Records for the exercise: Begin

(** * Gousto meal planner: ingredient aggregation and recipe extraction

    A shallow embedding of three programs of the repository:

    - the ingredient utilities ([parseQuantityFromLabel],
      [getCleanDisplayName], [areUnitsCompatible], [combineIngredients]);
    - the script [scripts/parse-recetas.js] ([slugify], [isIndexEntry],
      [isRecipeTitle], [cleanTitle], [looksLikeIngredient],
      [separateContent], [parseRecipes] and the mapping done by [main]);
    - what the recipe page computes from a record of the script
      ([hasSeparation] and the lists it renders).

    JavaScript strings are sequences of UTF-16 code units, numbers are
    IEEE 754 binary64 values (Rocq's primitive floats), regular expressions
    are terms of a small syntax run by a backtracking matcher that follows
    the ECMAScript matching rules for the constructs the programs use.

    Part I holds the definitions, Part II the properties. *)

From Stdlib Require Import String Ascii.
From Stdlib Require Import NArith ZArith QArith List Bool Lia Permutation Sorted.
From Stdlib Require Import Floats.PrimFloat Numbers.Cyclic.Int63.Uint63.
From Stdlib Require Import Floats.SpecFloat Floats.FloatOps Floats.FloatAxioms.
Import ListNotations.
Close Scope Q_scope.

Set Implicit Arguments.

(* ===================================================================== *)
(** * Part I: definitions *)
(* ===================================================================== *)

(* --------------------------------------------------------------------- *)
(** ** JavaScript strings *)
(* --------------------------------------------------------------------- *)

(** A code unit of a JavaScript string (0 .. 65535). *)
Definition char := N.
Bind Scope N_scope with char.

(** A JavaScript string: its list of UTF-16 code units. *)
Definition jsstring := list char.

(** Decoding of the UTF-8 bytes of a source literal into code units (one,
    two and three byte sequences: the Basic Multilingual Plane, which holds
    every character the two programs name). *)
Fixpoint utf8 (bs : list N) : jsstring :=
  match bs with
  | [] => []
  | b0 :: r0 =>
      if (b0 <? 128)%N then b0 :: utf8 r0
      else if (b0 <? 224)%N then
        match r0 with
        | b1 :: r1 => ((b0 mod 32) * 64 + b1 mod 64)%N :: utf8 r1
        | [] => []
        end
      else
        match r0 with
        | b1 :: b2 :: r2 =>
            ((b0 mod 16) * 4096 + (b1 mod 64) * 64 + b2 mod 64)%N :: utf8 r2
        | _ => []
        end
  end.

(** The JavaScript string written by a literal of the source. *)
Definition js (s : String.string) : jsstring :=
  utf8 (map Ascii.N_of_ascii (String.list_ascii_of_string s)).
Arguments js s%_string.

Definition str_eqb (a b : jsstring) : bool :=
  if list_eq_dec N.eq_dec a b then true else false.

Definition in_range (lo hi c : char) : bool := ((lo <=? c) && (c <=? hi))%N.

(** [\s] of a regular expression, which is also what [trim] strips:
    WhiteSpace and LineTerminator code points. *)
Definition isSpace (c : char) : bool :=
  in_range 9 13 c || (c =? 32)%N || (c =? 160)%N || (c =? 5760)%N
  || in_range 8192 8202 c || (c =? 8232)%N || (c =? 8233)%N
  || (c =? 8239)%N || (c =? 8287)%N || (c =? 12288)%N || (c =? 65279)%N.

(** [\d] *)
Definition isDigit (c : char) : bool := in_range 48 57 c.

Definition isAsciiUpper (c : char) : bool := in_range 65 90 c.
Definition isAsciiLower (c : char) : bool := in_range 97 122 c.

(** [\w], the word characters that [\b] looks at. *)
Definition isWord (c : char) : bool :=
  isAsciiUpper c || isAsciiLower c || isDigit c || (c =? 95)%N.

Definition isAscii (c : char) : bool := (c <? 128)%N.

Definition lowerAscii (c : char) : char := if isAsciiUpper c then (c + 32)%N else c.
Definition upperAscii (c : char) : char := if isAsciiLower c then (c - 32)%N else c.

Fixpoint dropWhile (p : char -> bool) (s : jsstring) : jsstring :=
  match s with
  | [] => []
  | c :: t => if p c then dropWhile p t else s
  end.

(** [String.prototype.trim] *)
Definition trim (s : jsstring) : jsstring :=
  rev (dropWhile isSpace (rev (dropWhile isSpace s))).

(** [s.split(sep)] for a separator of one code unit: never an empty list. *)
Fixpoint split (sep : char) (s : jsstring) : list jsstring :=
  match s with
  | [] => [[]]
  | c :: t =>
      if (c =? sep)%N then [] :: split sep t
      else match split sep t with
           | l :: ls => (c :: l) :: ls
           | [] => [[c]]
           end
  end.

Records for the exercise: End

Once you have read the data, copy all of it out exactly.

(** * Gousto meal planner: ingredient aggregation and recipe extraction

    A shallow embedding of three programs of the repository:

    - the ingredient utilities ([parseQuantityFromLabel],
      [getCleanDisplayName], [areUnitsCompatible], [combineIngredients]);
    - the script [scripts/parse-recetas.js] ([slugify], [isIndexEntry],
      [isRecipeTitle], [cleanTitle], [looksLikeIngredient],
      [separateContent], [parseRecipes] and the mapping done by [main]);
    - what the recipe page computes from a record of the script
      ([hasSeparation] and the lists it renders).

    JavaScript strings are sequences of UTF-16 code units, numbers are
    IEEE 754 binary64 values (Rocq's primitive floats), regular expressions
    are terms of a small syntax run by a backtracking matcher that follows
    the ECMAScript matching rules for the constructs the programs use.

    Part I holds the definitions, Part II the properties. *)

From Stdlib Require Import String Ascii.
From Stdlib Require Import NArith ZArith QArith List Bool Lia Permutation Sorted.
From Stdlib Require Import Floats.PrimFloat Numbers.Cyclic.Int63.Uint63.
From Stdlib Require Import Floats.SpecFloat Floats.FloatOps Floats.FloatAxioms.
Import ListNotations.
Close Scope Q_scope.

Set Implicit Arguments.

(* ===================================================================== *)
(** * Part I: definitions *)
(* ===================================================================== *)

(* --------------------------------------------------------------------- *)
(** ** JavaScript strings *)
(* --------------------------------------------------------------------- *)

(** A code unit of a JavaScript string (0 .. 65535). *)
Definition char := N.
Bind Scope N_scope with char.

(** A JavaScript string: its list of UTF-16 code units. *)
Definition jsstring := list char.

(** Decoding of the UTF-8 bytes of a source literal into code units (one,
    two and three byte sequences: the Basic Multilingual Plane, which holds
    every character the two programs name). *)
Fixpoint utf8 (bs : list N) : jsstring :=
  match bs with
  | [] => []
  | b0 :: r0 =>
      if (b0 <? 128)%N then b0 :: utf8 r0
      else if (b0 <? 224)%N then
        match r0 with
        | b1 :: r1 => ((b0 mod 32) * 64 + b1 mod 64)%N :: utf8 r1
        | [] => []
        end
      else
        match r0 with
        | b1 :: b2 :: r2 =>
            ((b0 mod 16) * 4096 + (b1 mod 64) * 64 + b2 mod 64)%N :: utf8 r2
        | _ => []
        end
  end.

(** The JavaScript string written by a literal of the source. *)
Definition js (s : String.string) : jsstring :=
  utf8 (map Ascii.N_of_ascii (String.list_ascii_of_string s)).
Arguments js s%_string.

Definition str_eqb (a b : jsstring) : bool :=
  if list_eq_dec N.eq_dec a b then true else false.

Definition in_range (lo hi c : char) : bool := ((lo <=? c) && (c <=? hi))%N.

(** [\s] of a regular expression, which is also what [trim] strips:
    WhiteSpace and LineTerminator code points. *)
Definition isSpace (c : char) : bool :=
  in_range 9 13 c || (c =? 32)%N || (c =? 160)%N || (c =? 5760)%N
  || in_range 8192 8202 c || (c =? 8232)%N || (c =? 8233)%N
  || (c =? 8239)%N || (c =? 8287)%N || (c =? 12288)%N || (c =? 65279)%N.

(** [\d] *)
Definition isDigit (c : char) : bool := in_range 48 57 c.

Definition isAsciiUpper (c : char) : bool := in_range 65 90 c.
Definition isAsciiLower (c : char) : bool := in_range 97 122 c.

(** [\w], the word characters that [\b] looks at. *)
Definition isWord (c : char) : bool :=
  isAsciiUpper c || isAsciiLower c || isDigit c || (c =? 95)%N.

Definition isAscii (c : char) : bool := (c <? 128)%N.

Definition lowerAscii (c : char) : char := if isAsciiUpper c then (c + 32)%N else c.
Definition upperAscii (c : char) : char := if isAsciiLower c then (c - 32)%N else c.

Fixpoint dropWhile (p : char -> bool) (s : jsstring) : jsstring :=
  match s with
  | [] => []
  | c :: t => if p c then dropWhile p t else s
  end.

(** [String.prototype.trim] *)
Definition trim (s : jsstring) : jsstring :=
  rev (dropWhile isSpace (rev (dropWhile isSpace s))).

(** [s.split(sep)] for a separator of one code unit: never an empty list. *)
Fixpoint split (sep : char) (s : jsstring) : list jsstring :=
  match s with
  | [] => [[]]
  | c :: t =>
      if (c =? sep)%N then [] :: split sep t
      else match split sep t with
           | l :: ls => (c :: l) :: ls
           | [] => [[c]]
           end
  end.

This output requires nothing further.